(** * Tremor showcase: the drawing canvas, the scorers, the report and the App

    Shallow embedding of
    - [ProcessingScreen.tsx], [calculateDemoScore]: the demo scorer that turns
      a drawn trace into a [ScoreData] record; [sendSpiralToBackend]: the
      variant that posts the trace to a scoring service; and the
      questionnaire screen held in the same file;
    - [ReportScreen.tsx], [getSeverityClassification] and
      [calculateSmoothness]: the report's severity label and smoothness
      label, and the texts it prints;
    - [SpiralCanvas.tsx], [drawReferenceSpiral]: the vertices of the reference
      spiral and the parameters [a], [b] handed to the scorer; and the
      handlers that record a drawing;
    - [App.tsx]: the handlers that move between the screens and what is
      rendered.

    A JavaScript [number] is modelled as a real number: [Math.sqrt],
    [Math.abs], [Math.min], [Math.max] and [Math.pow (_, 2)] are [sqrt],
    [Rabs], [Rmin], [Rmax] and squaring, and [Math.atan2] is the two-argument
    arctangent with values in (-PI, PI].  Rounding of binary64 arithmetic and
    the values NaN and Infinity are outside the model.  The two sources of
    nondeterminism of the scorer, [Math.random ()] and [Date.now ()], are
    explicit arguments.  The React state updates and the two [setTimeout]
    delays around the computation are not modelled; a run is represented by
    what it reports in the end, and a handler by its effect on the state the
    component has committed.  The scoring service itself is not among the
    sources: what it answers is an argument of [sendSpiralToBackend]. *)

From Stdlib Require Import Reals Lra Lia ZArith String Bool Arith List.
From Stdlib Require Import Sorted.
Import ListNotations.

Open Scope R_scope.

(** ** Data model (the interfaces shared by the components) *)

Record DrawingPoint := mkPoint { x : R; y : R; t : R }.

Record SpiralParams := mkParams { a : R; b : R }.

Record QuestionnaireData := mkInfo {
  age : string;
  hasMovementDisorder : string;
  disorderType : string
}.

(** The object literal stored under [features.metrics].  The three values
    produced with [toFixed (2)] are decimal strings with two fractional
    digits; each is represented by the integer number of hundredths that the
    string denotes. *)
Record Metrics := mkMetrics {
  total_points : nat;          (* 'Total points' *)
  total_time_ms : R;           (* 'Total time (ms)' *)
  average_variation : Z;       (* 'Average variation' *)
  average_distance : Z;        (* 'Average distance' *)
  spiral_deviation : Z         (* 'Spiral deviation' *)
}.

Record ScoreData := mkScore {
  spiral_id : R;
  severity_score : R;
  classification : string;
  features : Metrics
}.

(** What one run of [calculateDemoScore] leaves behind: [setError] was called
    with a fixed message, or with the message of an error caught from the
    [try] block, or [onComplete] receives the scored result. *)
Inductive Outcome :=
| Failed (message : string)
| Thrown
| Completed (result : ScoreData).

(** ** Host functions and control flow *)

Module Math.

(** [Math.atan2 (y, x)]: the angle of the point (x, y), in (-PI, PI]. *)
Definition atan2 (y0 x0 : R) : R :=
  if Rlt_dec 0 x0 then atan (y0 / x0)
  else if Rlt_dec x0 0 then
    (if Rle_dec 0 y0 then atan (y0 / x0) + PI else atan (y0 / x0) - PI)
  else if Rlt_dec 0 y0 then PI / 2
  else if Rlt_dec y0 0 then - (PI / 2)
  else 0.

End Math.

(** [Number.prototype.toFixed (2)]: the nearest multiple of 1/100, the larger
    one on a tie, the sign handled apart; the result is counted in
    hundredths. *)
Definition toFixed2 (v : R) : Z :=
  if Rlt_dec v 0 then (- Int_part (- v * 100 + / 2))%Z
  else Int_part (v * 100 + / 2).

(** Statements that may throw: reading a property of [undefined], which is
    what an array read past the end leads to, aborts the enclosing block. *)
Notation "v <- e ;; k" :=
  (match e with Some v => k | None => None end)
  (at level 61, e at next level, k at level 200, right associativity).
(** *** The time display *)

Lemma formatTime_parts (seconds : Z) :
  (0 <= seconds)%Z ->
  exists mm ss,
    formatTime seconds = mm +:+ ":" +:+ ss /\
    JS.all_digits mm /\ JS.all_digits ss /\
    (2 <= String.length mm)%nat /\ String.length ss = 2%nat /\
    JS.decimal_value mm = Some (seconds / 60)%Z /\
    JS.decimal_value ss = Some (seconds mod 60)%Z /\
    ((seconds < 6000)%Z -> String.length mm = 2%nat).
Proof.
  intros H. unfold formatTime, JS.padStart. cbv zeta.
  rewrite Z.rem_mod_nonneg by lia.
  assert (Hm : (0 <= seconds / 60)%Z) by (apply Z.div_pos; lia).
  assert (Hs : (0 <= seconds mod 60 < 100)%Z)
    by (pose proof (Z.mod_pos_bound seconds 60); lia).
  destruct (toString_nonneg _ Hm) as (Nm & Dm & Vm).
  destruct (toString_nonneg (seconds mod 60)%Z ltac:(lia)) as (Ns & Ds & Vs).
  pose proof (toString_two_digits _ Hs) as Ls.
  do 2 eexists. split; [reflexivity |].
  split; [now apply fill_digits |]. split; [now apply fill_digits |].
  rewrite !fill_length. split; [lia |]. split; [lia |].
  split; [apply Vm |]. split; [apply Vs |].
  intros Hlt.
  assert (Hm' : (0 <= seconds / 60 < 100)%Z).
  { split; [exact Hm |]. apply Z.div_lt_upper_bound; lia. }
  pose proof (toString_two_digits _ Hm'). lia.
Qed.

(** X9.  For a count of seconds that is not negative and within the
    safe integers, where the arithmetic of the language is that of the
    definition, [formatTime] gives minutes, a colon, seconds: both parts
    are digits only, the seconds are exactly two digits and the minutes
    at least two, and read as numbers they are the count divided by 60
    and the remainder.  Below a hundred minutes the text has five
    characters. *)
Theorem formatTime_reads_back (seconds : Z) :
  (0 <= seconds <= JS.MAX_SAFE_INTEGER)%Z ->
  exists mm ss,
    formatTime seconds = mm +:+ ":" +:+ ss /\
    JS.all_digits mm /\ JS.all_digits ss /\
    (2 <= String.length mm)%nat /\ String.length ss = 2%nat /\
    JS.decimal_value mm = Some (seconds / 60)%Z /\
    JS.decimal_value ss = Some (seconds mod 60)%Z /\
    ((seconds < 6000)%Z -> String.length (formatTime seconds) = 5%nat).
Proof.
  intros [H _].
  destruct (formatTime_parts seconds H) as (mm & ss & E & D1 & D2 & L1 & L2 & V1 & V2 & L).
  exists mm, ss. repeat split; auto.
  intros Hlt. rewrite E, !length_append, L2, (L Hlt). reflexivity.
Qed.

Lemma formatTime_reads_back_witness :
  (0 <= 75 <= JS.MAX_SAFE_INTEGER)%Z /\
  exists mm ss,
    formatTime 75 = mm +:+ ":" +:+ ss /\
    JS.all_digits mm /\ JS.all_digits ss /\
    (2 <= String.length mm)%nat /\ String.length ss = 2%nat /\
    JS.decimal_value mm = Some (75 / 60)%Z /\
    JS.decimal_value ss = Some (75 mod 60)%Z /\
    ((75 < 6000)%Z -> String.length (formatTime 75) = 5%nat).
Proof.
  assert (H : (0 <= 75 <= JS.MAX_SAFE_INTEGER)%Z)
    by (unfold JS.MAX_SAFE_INTEGER; lia).
  split; [exact H |]. exact (formatTime_reads_back 75 H).
Defined.

(** X10.  Two different counts of seconds, neither negative and both
    within the safe integers, are never shown as the same text. *)
Theorem formatTime_injective (a b : Z) :
  (0 <= a <= JS.MAX_SAFE_INTEGER)%Z -> (0 <= b <= JS.MAX_SAFE_INTEGER)%Z ->
  formatTime a = formatTime b -> a = b.
Proof.
  intros [Ha _] [Hb _] E.
  destruct (formatTime_parts a Ha) as (ma & sa & Ea & Da & _ & _ & _ & Va & Wa & _).
  destruct (formatTime_parts b Hb) as (mb & sb & Eb & Db & _ & _ & _ & Vb & Wb & _).
  rewrite Ea, Eb in E.
  destruct (colon_split_unique _ _ _ _ Da Db E) as [-> ->].
  rewrite Va in Vb. rewrite Wa in Wb.
  injection Vb as Q. injection Wb as R.
  rewrite (Z.div_mod a 60), (Z.div_mod b 60) by lia. now rewrite Q, R.
Qed.

Lemma formatTime_injective_witness :
  (0 <= 75 <= JS.MAX_SAFE_INTEGER)%Z /\
  formatTime 75 = formatTime (60 + 15) /\ 75%Z = (60 + 15)%Z.
Proof.
  assert (H : (0 <= 75 <= JS.MAX_SAFE_INTEGER)%Z)
    by (unfold JS.MAX_SAFE_INTEGER; lia).
  assert (H' : (0 <= 60 + 15 <= JS.MAX_SAFE_INTEGER)%Z)
    by (unfold JS.MAX_SAFE_INTEGER; lia).
  assert (E : formatTime 75 = formatTime (60 + 15)) by reflexivity.
  split; [exact H |]. split; [exact E |].
  exact (formatTime_injective 75 (60 + 15) H H' E).
Defined.

(** X11.  Along every run, what the page passes to [formatTime] (the
    counter while recording, the session's duration in review) is not
    negative, so both displays are minutes, colon, two-digit seconds. *)
Theorem time_displays_are_well_formed (es : list Event) :
  (exists mm ss,
     formatTime (duration (fst (run es init))) = mm +:+ ":" +:+ ss /\
     JS.all_digits mm /\ JS.all_digits ss /\ String.length ss = 2%nat) /\
  (forall sess, session (fst (run es init)) = Some sess ->
     exists mm ss,
       formatTime (Types.duration sess) = mm +:+ ":" +:+ ss /\
       JS.all_digits mm /\ JS.all_digits ss /\ String.length ss = 2%nat).
Proof.
  destruct (run_durations_nonneg es) as (H1 & H2 & _).
  split.
  - destruct (formatTime_parts _ H1) as (mm & ss & E & D1 & D2 & _ & L & _).
    exists mm, ss. auto.
  - intros sess Hs.
    destruct (formatTime_parts _ (H2 sess Hs)) as (mm & ss & E & D1 & D2 & _ & L & _).
    exists mm, ss. auto.
Qed.

(** *** The notes that reach the page *)

Lemma notes_of_response_nonempty (text : option UTF16.ustring) :
  Gemini.notes_of_response text <> [].
Proof.
  unfold Gemini.notes_of_response. destruct text as [[|x t]|]; discriminate.
Qed.

(** X17.  When an answer arrives and a session is there, the session
    gets notes that are never the empty text: the answer's text, or the
    fixed fallback sentence when the answer has no text.  So the notes
    view always has blocks to show: the formatter returns a list, not
    [null], and the list is not empty. *)
Theorem attached_notes_always_render
        (c : Config) (text : option UTF16.ustring) (sess : NoteSession) :
  pendingNotes (snd c) <> [] ->
  session (fst c) = Some sess ->
  exists n blocks,
    (notes <$> session (fst (step (NotesResponse text) c))) = Some (Some n) /\
    n <> [] /\
    (forall t, text = Some t -> t <> [] -> n = t) /\
    (text = None \/ text = Some [] ->
     n = UTF16.lit "No notes could be generated.") /\
    Markdown.renderMarkdown n = Some blocks /\ blocks <> [].
Proof.
  destruct c as [s p]. cbn [fst snd]. intros Hp Hs.
  exists (Gemini.notes_of_response text),
         (map Markdown.renderLine
              (UTF16.split UTF16.LF (Gemini.notes_of_response text))).
  split.
  { unfold_handlers. cbn. destruct (pendingNotes p); [contradiction |].
    cbn. rewrite Hs. reflexivity. }
  split; [apply notes_of_response_nonempty |].
  split.
  { intros t -> Ht. destruct t; [contradiction | reflexivity]. }
  split.
  { intros [->| ->]; reflexivity. }
  split.
  { unfold Markdown.renderMarkdown.
    pose proof (notes_of_response_nonempty text) as N.
    destruct (Gemini.notes_of_response text); [contradiction | reflexivity]. }
  pose proof (split_nonempty UTF16.LF (Gemini.notes_of_response text)) as N.
  destruct (UTF16.split UTF16.LF (Gemini.notes_of_response text));
    [contradiction | discriminate].
Qed.

Lemma attached_notes_always_render_witness :
  pendingNotes (snd processing_config) <> [] /\
  session (fst processing_config) = Some review_session /\
  exists n blocks,
    (notes <$> session (fst (step (NotesResponse None) processing_config)))
    = Some (Some n) /\
    n <> [] /\
    (forall t, @None UTF16.ustring = Some t -> t <> [] -> n = t) /\
    (@None UTF16.ustring = None \/ @None UTF16.ustring = Some [] ->
     n = UTF16.lit "No notes could be generated.") /\
    Markdown.renderMarkdown n = Some blocks /\ blocks <> [].
Proof.
  assert (H1 : pendingNotes (snd processing_config) <> [])
    by (vm_compute; discriminate).
  assert (H2 : session (fst processing_config) = Some review_session)
    by (vm_compute; reflexivity).
  split; [exact H1 |]. split; [exact H2 |].
  exact (attached_notes_always_render processing_config None review_session H1 H2).
Defined.
End AppFacts.

(** ** The visualizer and the page *)

Section PageFacts.
Import Types Visualizer Page.
Local Open Scope list_scope.

(** Unfolding of the model's own definitions only; maps and sets stay
    as they are written. *)
Ltac vcbv :=
  cbv beta iota zeta delta
    [exec effect cleanup draw requestAnimationFrame cancelAnimationFrame
     frame_taken      connect disconnect createMediaStreamSource set_fftSize createAnalyser
     resume newAudioContext freshA set_contexts set_nodes set_connections
     set_frames set_animationRef set_analyserRef set_audioContextRef
     set_sourceRef getRef getAudio modRefs modAudio
     mbind mret StateM_bind StateM_ret fst snd negb orb
     canvasRef animationRef analyserRef audioContextRef sourceRef
     contexts nodes connections frames canvas2d next].

Lemma cleanup_spec (r : Refs) (a : Audio) :
  exists frames',
    exec cleanup (r, a) =
    (r, mkAudio (contexts a) (nodes a)
                (match sourceRef r with
                 | Some s => filter (fun e => fst e <> s) (connections a)
                 | None => connections a
                 end)
                frames' (canvas2d a) (next a)).
Proof.
  destruct r as [cv anim an ctx src], a as [cs ns es fs c2 nx].
  destruct anim as [[|f]|], src as [s|]; vcbv; eauto.
Qed.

--

* _Requirement_
Go through the entries above and report every line in which the word "features" appears.

* _Expected output_
(** The object literal stored under [features.metrics].  The three values
  features : Metrics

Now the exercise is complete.